Cleveland? Too many thoughts are spinning through my head, too many sensations driving through my body for me to make sense of his words.

“You scared me then.” His hands are between us, unbuttoning my pants. “I wasn’t sure you’d wake up until I dropped you into the tub.”

“Ohh.” I mean that “oh” to be silent, but just when I realize he’s referring to the safe house he took me to after Germany, he pulls my earlobe between his teeth. My entire body turns molten.

I feel him smiling against my neck, and I fall for him even more. I didn’t think that was possible, but making him happy makes me happy, and all I want to do is make him smile.

Make him smile and moan and tremble when I touch him.

That’s what he does when I start unbuckling his weapons belt. Then, he places his left hand over mine. His right touches my cheek.

“Again, don’t take this the wrong way,” he says, his voice sounding strained. “But I’m going to walk out of here.”

The way he slides my pants over my hips suggests differently. I step out of my shoes and let him finish stripping me down to just my bra and undies. He’s kneeling in front of me long enough that I have to run my hand through his already disheveled hair. I love how untamed it is, how untamed he is.

“Aren,” I say.
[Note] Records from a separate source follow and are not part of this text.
(* ===== verification/PgToolsThms.v ===== *)
(** * Theorems on the PostgreSQL tool ledgers

    Whatever the interleaving of workers, crashes and lease changes, a tool that is not
    idempotent is called at most once for an execution key, and every call is made under
    the current lease of its session; a month's budget is never exceeded; a confirmation
    is consumed once. *)

From S2P Require Import Prelude Datetime PyText Tenant Models Repository SessionReady SessionReadyThms Tools PgTools.
Import Tools.Confirmation Tools.Governance Tools.Execution.
#[local] Open Scope Z_scope.

(** ** Executions *)

Section executions.
Context `{Env} `{UuidText}.

Definition req_key (r : Request) : id_key := (rq_tenant_id r, rq_execution_key r).

(** The transactions of [execute], each with what it decides. *)
Definition lookup_segment (r : Request) : M Tooling unit :=
  let* found := in_db (begin_first r) in
  match found with inl record => admit_call r record ;; ret tt | inr _ => ret tt end.

Definition insert_segment (r : Request) (turn_uuid owner_id : string) (fencing_token : Z) : M Tooling unit :=
  let* record := in_db (rollback (begin_insert r turn_uuid owner_id fencing_token)) in
  admit_call r record ;; ret tt.

(** What a segment for the key may change. *)
Definition only_key (k : id_key) (w w' : Tooling) : Prop :=
  (forall k', k' <> k -> pt_executions (tl_db w') !! k' = pt_executions (tl_db w) !! k') /\
  (tl_calls w' = tl_calls w \/ tl_calls w' = tl_calls w ++ [k]).

(** The turn of an execution belongs to the owner at [now]. *)
Abbreviation held now db r turn_id owner_id fencing_token :=
  (turn_held db (rq_tenant_id r) turn_id owner_id fencing_token now = true) (only parsing).

Lemma assert_active_spec tenant turn o t Q db e :
  (turn_held db tenant turn o t (clock_at (ticks e)) = true -> Q (Ok tt) db (Effects (uuids e) (S (ticks e)))) ->
  (turn_held db tenant turn o t (clock_at (ticks e)) = false -> forall e', Q (Raise lease_lost) db e') ->
  wp (_assert_active_turn tenant turn o t) Q db e.
Proof.
  intros HQ HR. unfold _assert_active_turn, tool_clock. unfold turn_held in *. wp_steps; bool_prop;
    [apply HR|apply HQ|apply HR]; done.
Qed.

(** Everything [resume] answers. *)
Inductive resumed (now : Z) (r : Request) (o : string) (t : Z) (row : ExecutionRow) (db : PgTools) : ExecutionRecord -> PgTools -> Prop :=
  | resumed_done :
      ex_status row = "succeeded"%string -> rq_risk r <> IDEMPOTENT ->
      resumed now r o t row db (MkExecutionRecord (rq_execution_key r) SUCCEEDED None false false) db
  | resumed_replay :
      ex_status row = "succeeded"%string -> rq_risk r = IDEMPOTENT -> held now db r (ex_turn_id row) o t ->
      resumed now r o t row db (MkExecutionRecord (rq_execution_key r) SUCCEEDED None false true) db
  | resumed_same status :
      ex_status row = status_value status -> status <> SUCCEEDED -> held now db r (ex_turn_id row) o t -> same_fence row o t = true ->
      resumed now r o t row db (MkExecutionRecord (rq_execution_key r) status None false false) db
  | resumed_reopened :
      ex_status row ∈ ["started"; "failed"; "ambiguous"]%string -> rq_risk r = IDEMPOTENT -> held now db r (ex_turn_id row) o t ->
      same_fence row o t = false ->
      resumed now r o t row db (started_record (rq_execution_key r))
        (db <| pt_executions := <[req_key r := reopened row o t]> (pt_executions db) |>).

Lemma execution_status_value s status : _execution_status s = Ok status -> s = status_value status.
Proof. unfold _execution_status. repeat case_bool_decide; intros [= <-]; done. Qed.

Lemma resume_spec r o t c f row Q db e :
  pt_executions db !! req_key r = Some row ->
  (forall record db' e', resumed (clock_at (ticks e)) r o t row db record db' -> Q (Ok record) db' e') ->
  (forall x e', Q (Raise x) db e') ->
  wp (resume r o t c f row) Q db e.
Proof.
  intros Hrow HQ HR. unfold resume, lift. apply wp_bind.
  destruct (_execution_status (ex_status row)) as [status|x] eqn:Hs; [apply wp_ret|by apply wp_raise].
  apply execution_status_value in Hs. case_bool_decide as Hst; [subst status; case_bool_decide as Hr|].
  - apply wp_bind, assert_active_spec; [|done]. intros Hh. by apply wp_ret, HQ, resumed_replay.
  - apply wp_ret, HQ. by apply resumed_done.
  - apply wp_bind, assert_active_spec; [|done]. intros Hh. destruct (same_fence row o t) eqn:Hf.
    + apply wp_ret, HQ. by apply resumed_same.
    + apply wp_bind, wp_raise_if; intros Hr; [done|]. bool_prop. unfold update_execution. apply wp_bind, wp_bind, wp_gets.
      fold (req_key r). rewrite Hrow, Hf, orb_true_r, andb_true_r. destruct (bool_decide _) eqn:Hin.
      * apply wp_bind, wp_modify, wp_ret, wp_bind, wp_ret, wp_ret, HQ. bool_prop. by apply resumed_reopened.
      * apply wp_ret, wp_bind, wp_raise. done.
Qed.

Lemma begin_insert_spec r turn o t Q db e :
  (pt_executions db !! req_key r = None ->
   Q (Ok (started_record (rq_execution_key r)))
     (db <| pt_executions := <[req_key r := MkExecutionRow turn (rq_tool_name r) (rq_risk r) (rq_arguments_hash r) "started" o t None]> (pt_executions db) |>) e) ->
  (forall row record db' e', pt_executions db !! req_key r = Some row -> resumed (clock_at (ticks e)) r o t row db record db' -> Q (Ok record) db' e') ->
  (forall x e', Q (Raise x) db e') ->
  wp (begin_insert r turn o t) Q db e.
Proof.
  intros HN HS HR. unfold begin_insert. apply wp_bind, wp_gets. fold (req_key r).
  destruct (pt_executions db !! req_key r) as [row|] eqn:Hrow.
  - apply (resume_spec _ _ _ _ _ row); [done| |done]. intros. by eapply HS.
  - apply wp_bind, wp_modify, wp_ret. by apply HN.
Qed.

(** The fence a request asks for. *)
Definition fence_of (r : Request) (o : string) (t : Z) : Prop := rq_owner_id r = PStr o /\ rq_fencing_token r = PInt t /\ 1 <= t.

Lemma begin_first_spec r Q db e :
  (forall row o t record db' e', pt_executions db !! req_key r = Some row -> fence_of r o t ->
     resumed (clock_at (ticks e)) r o t row db record db' -> Q (Ok (inl record)) db' e') ->
  (forall turn o t, pt_executions db !! req_key r = None -> fence_of r o t -> held (clock_at (ticks e)) db r turn o t ->
     parse_uuid (rq_turn_id r) = Some turn -> Q (Ok (inr (turn, o, t))) db (Effects (uuids e) (S (ticks e)))) ->
  (forall x e', Q (Raise x) db e') ->
  wp (begin_first r) Q db e.
Proof.
  intros HS HN HR. unfold begin_first, _require_fencing, tool_uuid, begin_lookup. fold (req_key r). wp_steps; try apply HR; bool_prop.
  - eapply resume_spec; [done| |intros; apply HR]. intros. apply wp_ret, wp_ret. by eapply HS.
  - apply assert_active_spec; [|intros; apply HR]. intros Hh. wp_steps. by apply HN.
Qed.

(** The row of an execution that was finished. *)
Definition finished (row : ExecutionRow) (status : ExecutionStatus) (now : Z) : ExecutionRow :=
  row <| ex_status := status_value status |> <| ex_completed_at := Some now |>.

Lemma tool_finish_spec r status Q db e :
  (forall row o t now e', pt_executions db !! req_key r = Some row -> status <> STARTED -> fence_of r o t ->
     ex_status row = "started"%string -> same_fence row o t = true ->
     held (clock_at (ticks e)) db r (ex_turn_id row) o t -> held now db r (ex_turn_id row) o t ->
     Q (Ok tt) (db <| pt_executions := <[req_key r := finished row status now]> (pt_executions db) |>) e') ->
  (forall x e', Q (Raise x) db e') ->
  wp (pg_finish r status) Q db e.
Proof.
  intros HQ HR. unfold pg_finish, _require_fencing, finish_transaction, lift. fold (req_key r).
  wp_steps; try apply HR. apply assert_active_spec; [|intros; apply HR]. intros Hh. unfold update_execution, tool_clock.
  wp_steps; try apply HR; try discriminate. bool_prop. simplify_eq. by eapply HQ.
Qed.

Lemma admit_call_spec r record Q w e :
  (forall x, let_through (rq_risk r) record = Raise x -> Q (Raise x) w e) ->
  (forall a, let_through (rq_risk r) record = Ok (Answer a) -> Q (Ok (Answer a)) w e) ->
  (forall b, let_through (rq_risk r) record = Ok (Call b) -> Q (Ok (Call b)) (MkTooling (tl_db w) (tl_calls w ++ [req_key r])) e) ->
  wp (admit_call r record) Q w e.
Proof.
  intros HR HA HC. unfold admit_call, lift. fold (req_key r). destruct (let_through (rq_risk r) record) as [[a|b]|x]; wp_steps; auto.
Qed.

(** ** At most one call *)

Lemma resumed_frame now r o t row db record db' k :
  resumed now r o t row db record db' -> k <> req_key r -> pt_executions db' !! k = pt_executions db !! k.
Proof. intros Hr Hk. destruct Hr; try done. simpl. by rewrite lookup_insert_ne. Qed.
I mean to make his name an encouragement, to let him know that this is okay, that I’m not going to stop him, I want him, but my voice comes out just as strained as his, and when he runs his hands up my thighs, I can’t manage any more words. My muscles quiver. I’m barely able to stay on my feet.

But then, he straightens, and, quickly, he picks me up and sets me in the tub.

I gasp when the ice-cold water bites at my calves.

“Sidhe,” he mutters. “Sorry.”

Keeping one hand on my hip, he bends down to submerge his other hand beneath the water’s surface. It warms immediately.

I raise an eyebrow when he straightens, then say, “That’s one way to cool me off.”

He laughs at that, and his smile and the brightness in his silver eyes makes my heart skip.

“Yeah, I…” He clears his throat, releases my hip. “Will you be okay? I’d stay and help, but I’d have to touch you, and if I touch you one more second…I think you need rest more than you need me right now.”

That’s extremely debatable.

“I’ll bring you something to eat.”

Or maybe he’s right. Now that he’s brought up the idea, my stomach decides to remind me I haven’t eaten anything in almost two days. And it’s probably not a bad idea to rest before I…before we…

God, I really want to be with him.

He gives me one of his crooked half grins, and his gaze and his posture tell me just how difficult it is for him to walk away.

And that’s one more thing I love about him I realize as he’s closing the bathroom door. I love that he needs me as much as I need him. Kyol always made leaving me look easy…

Kyol.

I almost slip in the tub.

He’s the garistyn, the kingkiller. I don’t think Tylan was lying when he said that’s one of the reasons the high nobles aren’t approving Lena. Whatever their opinion was of Atroth, they aren’t happy he was killed. I just never realized how unhappy they were.

With shaking hands, I strip off my undergarments. I don’t know if the shaking is because I’m weak and hungry or if it’s because I’m afraid. I try to convince myself that Kyol will be okay. Lena needs him. She has to protect him, but I know him too well. He’s too damn noble to let this go on for long. He’ll turn himself in because it’s what’s best for the Realm and because he blames himself for not being able to find a way to save his king.